Dr. Chien-Shiung Wu, often dubbed the First Lady of Physics, was an inspiring woman physicist who made significant contributions to nuclear physics. She was born in 1912 in Liu He, China. Her parents strongly believed in education – her mother being a teacher and her father being an engineer. Her father, who advocated for gender equality, founded the elementary school Wu would attend – the Mingdu Women’s Vocational Continuing Schools. She then attended the Suzhou School for Girls.

Later, in 1930, Wu was accepted to the Physics Department at the National Central University, in mainland China. She graduated at the top of her class in 1934. She taught for a year at National Zhejiang University in Hangzhou, before moving to the United States to pursue her PhD in 1936. She did so at the University of California at Berkeley, focusing her work on the fission products of uranium. In 1940, she completed her PhD, and in 1942, she married Luke Chia-Liu Yuan.

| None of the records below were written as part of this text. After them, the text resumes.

(** ** The slide *)

Lemma slide_start_spec app p st :
  valid st p ->
  let go := slide_starts app (jumpState (system st)) (slideState (system st)) in
  let st' := slide_start app p st in
  slideState (system st') = (if go then Slided else slideState (system st)) /\
  slideTime (system st') = (if go then 0 else slideTime (system st)) /\
  jumpState (system st') = jumpState (system st) /\
  mouse_locked (system st') = mouse_locked (system st) /\
  position_of st' p
    = (if go then slide_position (position_of st p) else position_of st p) /\
  rotation_of st' p
    = (if go then slide_rotation (rotation_of st p) else rotation_of st p) /\
  isSlided st' = (if go then true else isSlided st) /\
  motionState st' = motionState st /\
  pointerLocked st' = pointerLocked st /\
  poses p st st'.
Proof.
  intros Hv. unfold slide_start, slide_starts.
  destruct ((isPressed app GLFW_KEY_S || isPressed app GLFW_KEY_DOWN)
            && negb (levelState app =? 3)%Z); simpl;
    [|split_all; try reflexivity; apply poses_refl].
  destruct (is_NORMAL (slideState (system st))
            && is_GROUNDED (jumpState (system st))); simpl;
    [|split_all; try reflexivity; apply poses_refl].
  set (st0 := with_system (set_slideState Slided) (set_isSlided true st)).
  set (st1 := write_rotation (fun r => set_x (vx r - 90) r) p st0).
  set (st2 := write_position (fun q => set_z (vz q - 1) q) p st1).
  set (st3 := write_position (fun q => set_y (vy q + 1) q) p st2).
  assert (V0 : valid st0 p) by exact Hv.
  assert (V1 : valid st1 p) by (apply valid_write_rotation; exact V0).
  assert (V2 : valid st2 p) by (apply valid_write_position; exact V1).
  split_all; try reflexivity.
  - change (position_of st3 p = slide_position (position_of st0 p)).
    unfold st3. rewrite position_write_position by exact V2.
    unfold st2. rewrite position_write_position by exact V1.
    unfold st1. rewrite position_write_rotation. reflexivity.
  - change (rotation_of st3 p = slide_rotation (rotation_of st0 p)).
    unfold st3. rewrite rotation_write_position.
    unfold st2. rewrite rotation_write_position.
    unfold st1. rewrite rotation_write_rotation by exact V0. reflexivity.
  - change (poses p st0 st3). unfold st3, st2, st1.
    eapply poses_trans; [apply poses_write_rotation|].
    eapply poses_trans; apply poses_write_position.
Qed.

Lemma slide_end_spec dt p st :
  valid st p ->
  let stop := fge (slideTime (system st) + dt) (dt * 50) in
  let st' := slide_end dt p st in
  jumpState (system st') = jumpState (system st) /\
  mouse_locked (system st') = mouse_locked (system st) /\
  motionState st' = motionState st /\
  pointerLocked st' = pointerLocked st /\
  poses p st st' /\
  match slideState (system st) with
  | Slided =>
      slideState (system st') = (if stop then NORMAL else Slided) /\
      slideTime (system st') = slideTime (system st) + dt /\
      position_of st' p
        = (if stop then stand_position (position_of st p) else position_of st p) /\
      rotation_of st' p
        = (if stop then stand_rotation (rotation_of st p) else rotation_of st p) /\
      isSlided st' = negb stop
  | NORMAL => st' = st
  end.
Proof.
  intros Hv. unfold slide_end.
  destruct (slideState (system st)) eqn:Esl;
    [|split_all; try reflexivity; apply poses_refl].
  cbn [slideTime system with_system set_isSlided set_slideTime].
  destruct (fge (slideTime (system st) + dt) (dt * 50)) eqn:Estop;
    [|split_all; try reflexivity; try exact Esl;
      apply poses_same_world; reflexivity].
  set (st0 := with_system (set_slideState NORMAL)
                (set_isSlided false
                   (set_isSlided true
                      (with_system (fun s => set_slideTime (slideTime s + dt) s) st)))).
  set (st1 := write_position (fun q => set_y (vy q - 1) q) p st0).
  set (st2 := write_position (fun q => set_z (vz q + 1) q) p st1).
  set (st3 := write_rotation (fun r => set_x (vx r + 90) r) p st2).
  assert (V0 : valid st0 p) by exact Hv.
  assert (V1 : valid st1 p) by (apply valid_write_position; exact V0).
  assert (V2 : valid st2 p) by (apply valid_write_position; exact V1).
  split_all; try reflexivity.
  - change (poses p st0 st3). unfold st3, st2, st1.
    eapply poses_trans; [apply poses_write_position|].
    eapply poses_trans; [apply poses_write_position|].
    apply poses_write_rotation.
  - change (position_of st3 p = stand_position (position_of st0 p)).
    unfold st3. rewrite position_write_rotation.
    unfold st2. rewrite position_write_position by exact V1.
    unfold st1. rewrite position_write_position by exact V0. reflexivity.
  - change (rotation_of st3 p = stand_rotation (rotation_of st0 p)).
    unfold st3. rewrite rotation_write_rotation by exact V2.
    unfold st2. rewrite rotation_write_position.
    unfold st1. rewrite rotation_write_position. reflexivity.
Qed.

Lemma slide_spec app dt p st :
  valid st p ->
  let j := jumpState (system st) in
  let go := slide_starts app j (slideState (system st)) in
  let sl1 := if go then Slided else slideState (system st) in
  let t1 := if go then 0 else slideTime (system st) in
  let p1 := if go then slide_position (position_of st p) else position_of st p in
  let r1 := if go then slide_rotation (rotation_of st p) else rotation_of st p in
  let stop := fge (t1 + dt) (dt * 50) in
  let st' := slide app dt p st in
  jumpState (system st') = j /\
  mouse_locked (system st') = mouse_locked (system st) /\
  motionState st' = motionState st /\
  pointerLocked st' = pointerLocked st /\
  poses p st st' /\
  match sl1 with
  | Slided =>
      slideState (system st') = (if stop then NORMAL else Slided) /\
      slideTime (system st') = t1 + dt /\
      position_of st' p = (if stop then stand_position p1 else p1) /\
      rotation_of st' p = (if stop then stand_rotation r1 else r1) /\
      isSlided st' = negb stop
  | NORMAL =>
      slideState (system st') = NORMAL /\
      slideTime (system st') = slideTime (system st) /\
      position_of st' p = position_of st p /\
      rotation_of st' p = rotation_of st p /\
      isSlided st' = isSlided st
  end.
Proof.
  intros Hv. cbv zeta. unfold slide.
  destruct (slide_start_spec app p st Hv)
    as (SL1 & T1 & J1 & ML1 & P1 & R1 & I1 & M1 & L1 & F1).
  set (st1 := slide_start app p st) in *.
  assert (Hv1 : valid st1 p)
    by (apply (keeps_kinds_valid st st1 p); [apply F1|exact Hv]).
  destruct (slide_end_spec dt p st1 Hv1) as (J2 & ML2 & M2 & L2 & F2 & E2).
  set (st2 := slide_end dt p st1) in *.
  rewrite J2, J1, ML2, ML1, M2, M1, L2, L1.
  split_all; try reflexivity.
  { eapply poses_trans; eassumption. }
  rewrite SL1 in E2.
  destruct (slide_starts app (jumpState (system st)) (slideState (system st))).
  - destruct E2 as (A & B & C & D & E). rewrite A, B, C, D, E, T1, P1, R1.
    split_all; reflexivity.
  - destruct (slideState (system st)) eqn:Esl.
    + destruct E2 as (A & B & C & D & E). rewrite A, B, C, D, E, T1, P1, R1.
      split_all; reflexivity.
    + rewrite E2. rewrite SL1, T1, P1, R1, I1. split_all; reflexivity.
Qed.

(** ** Running and strafing *)

Lemma run_spec app dt c cf st :
  valid st c ->
  let st' := run app dt c cf st in
  system st' = system st /\ isSlided st' = isSlided st /\
  pointerLocked st' = pointerLocked st /\
  shifts c st st' /\
  (vy cf == 0 -> vy (position_of st' c) == vy (position_of st c)).
Proof.
  intros Hv. unfold run.
  destruct (isPressed app GLFW_KEY_ENTER); simpl.
  - split_all; try reflexivity.
    + apply (shifts_write_position _ c (set_motionState RUNNING st)).
    + intros H0.
      rewrite (position_write_position _ c (set_motionState RUNNING st)) by exact Hv.
      change (position_of (set_motionState RUNNING st) c) with (position_of st c).
      simpl. rewrite H0. lra.
  - destruct (is_RUNNING (motionState st)).
    + split_all; try reflexivity.
      * apply shifts_write_position.
      * intros H0. rewrite position_write_position by exact Hv.
        simpl. rewrite H0. lra.
    + split_all; try reflexivity. apply shifts_refl.
Qed.

Lemma sidestep_refl c cr st : sidestep c cr st st.
Proof. unfold sidestep. split_all; try reflexivity. apply shifts_refl. Qed.

Lemma sidestep_trans c cr st1 st2 st3 :
  sidestep c cr st1 st2 -> sidestep c cr st2 st3 -> sidestep c cr st1 st3.
Proof.
  intros (S1 & I1 & M1 & L1 & F1 & Y1) (S2 & I2 & M2 & L2 & F2 & Y2).
  unfold sidestep. rewrite S2, I2, M2, L2. split_all; try assumption.
  - eapply shifts_trans; eassumption.
  - intros H0. rewrite (Y2 H0). apply Y1, H0.
Qed.

Lemma step_left_sidestep dt c p cr st :
  valid st c -> sidestep c cr st (step_left dt c p cr st).
Proof.
  intros Hv. unfold sidestep, step_left. split_all; try reflexivity.
  - apply shifts_write_position.
  - intros H0. rewrite position_write_position by exact Hv.
    simpl. rewrite H0. lra.
Qed.

Lemma step_right_sidestep dt c p cr st :
  valid st c -> sidestep c cr st (step_right dt c p cr st).
Proof.
  intros Hv. unfold sidestep, step_right. split_all; try reflexivity.
  - apply shifts_write_position.
  - intros H0. rewrite position_write_position by exact Hv.
    simpl. rewrite H0. lra.
Qed.

Lemma strafe_spec app dt c p cr st :
  valid st c -> sidestep c cr st (strafe app dt c p cr st).
Proof.
  intros Hv. unfold strafe.
  assert (H1 : sidestep c cr st (strafe_D app dt c p cr st)).
  { unfold strafe_D.
    destruct (isPressed app GLFW_KEY_D || isPressed app GLFW_KEY_RIGHT);
      [|apply sidestep_refl].
    destruct (level (world st) =? 3)%Z.
    - destruct (flt _ _); [apply step_left_sidestep, Hv|apply sidestep_refl].
    - destruct (fgt _ _); [apply step_right_sidestep, Hv|apply sidestep_refl]. }
  set (st1 := strafe_D app dt c p cr st) in *.
  assert (Hv1 : valid st1 c).
  { apply (keeps_kinds_valid st st1 c); [apply H1|exact Hv]. }
  eapply sidestep_trans; [exact H1|].
  unfold strafe_A.
  destruct (isPressed app GLFW_KEY_A || isPressed app GLFW_KEY_LEFT);
    [|apply sidestep_refl].
  destruct (level (world st1) =? 3)%Z.
  - destruct (fgt _ _); [apply step_right_sidestep, Hv1|apply sidestep_refl].
  - destruct (flt _ _); [apply step_left_sidestep, Hv1|apply sidestep_refl].
Qed.

(** ** The view: pitch, yaw and field of view *)

Lemma clamped_pitch_range (a : float) :
  - pitch_limit <= clamped_pitch a <= pitch_limit.
Proof.
  unfold clamped_pitch, pitch_limit.
  assert (Hpos : 0 < half_pi * (99 # 100)) by reflexivity.
  assert (Hneg : - half_pi * (99 # 100) == - (half_pi * (99 # 100))) by ring.
  destruct (flt a (- half_pi * (99 # 100))) eqn:E1.
  - destruct (fgt _ _) eqn:E2.
    + split; lra.
    + split; lra.
  - apply flt_false in E1.
    destruct (fgt a _) eqn:E2.
    + split; lra.
    + apply fgt_false in E2. split; lra.
Qed.

Lemma clamped_pitch_level (a : float) : a == 0 -> clamped_pitch a = a.
Proof.
  intros H. unfold clamped_pitch.
  assert (Hpos : 0 < half_pi * (99 # 100)) by reflexivity.
  assert (Hneg : - half_pi * (99 # 100) == - (half_pi * (99 # 100))) by ring.
  destruct (flt a (- half_pi * (99 # 100))) eqn:E1.
  - apply flt_spec in E1. lra.
  - destruct (fgt a _) eqn:E2; [|reflexivity].
    apply fgt_spec in E2. lra.
Qed.

Lemma clamp_pitch_rotation c st :
  valid st c ->
  rotation_of (clamp_pitch c st) c
  = set_x (clamped_pitch (vx (rotation_of st c))) (rotation_of st c)
  \/ rotation_of (clamp_pitch c st) c = rotation_of st c
     /\ clamped_pitch (vx (rotation_of st c)) = vx (rotation_of st c).
Proof.
  intros Hv. unfold clamp_pitch, clamped_pitch.
  destruct (flt (vx (rotation_of st c)) _) eqn:E1.
  - rewrite (rotation_write_rotation _ c st Hv). cbn [vx set_x].
    assert (V1 : valid (write_rotation (set_x (- half_pi * (99 # 100))) c st) c)
      by (apply valid_write_rotation; exact Hv).
    destruct (fgt _ _) eqn:E2.
    + left. rewrite rotation_write_rotation by exact V1.
      rewrite rotation_write_rotation by exact Hv. reflexivity.
    + left. rewrite rotation_write_rotation by exact Hv. reflexivity.
  - destruct (fgt _ _) eqn:E2.
    + left. rewrite rotation_write_rotation by exact Hv. reflexivity.
    + right. split; reflexivity.
Qed.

Yuan and Wu moved to the opposite side of the country. Yuan began teaching at Princeton University, while Wu taught at Smith College. Soon after, Wu was offered a position at Princeton University, which she accepted. She became the first female professor in the Department of Physics at Princeton University.

Wu then became a faculty member at Columbia University in 1944, and she joined the Manhattan Project. She contributed to the work of developing a way to use gaseous diffusion to separate uranium into isotopes. She left the project in 1945.

Wu and Yuan became parents in 1947; their son, Vincent, followed in his mother’s footsteps and later became a nuclear physicist as well.

Tsung-Dao Lee and Chen Ning Yang, two male physicists, approached Wu in the mid-1950s. Together, they challenged the Law of Conservation of Parity. Wu developed the experiment that would disprove the Law of Conservation of Parity in weak force interactions. In 1957, Lee and Yang received a Nobel Prize for their theoretical work; Wu was left out, despite being a major contributor to the discovery.

In 1975, Wu was elected as the first female president of the American Physical Society. Wu was also awarded many prizes and honorary degrees, including the Comstock Prize in Physics from the National Academy of Sciences in 1964, the National Medal of Science in 1975, and the inaugural Wolf Prize in Physics in 1978.

Throughout her life, Dr. Chien-Shiung Wu advocated for gender equality in STEM and gave many lectures on the topic. She is an inspiration to women everywhere. She passed away in 1997, and in 1998, she was posthumously inducted into the American National Women’s Hall of Fame.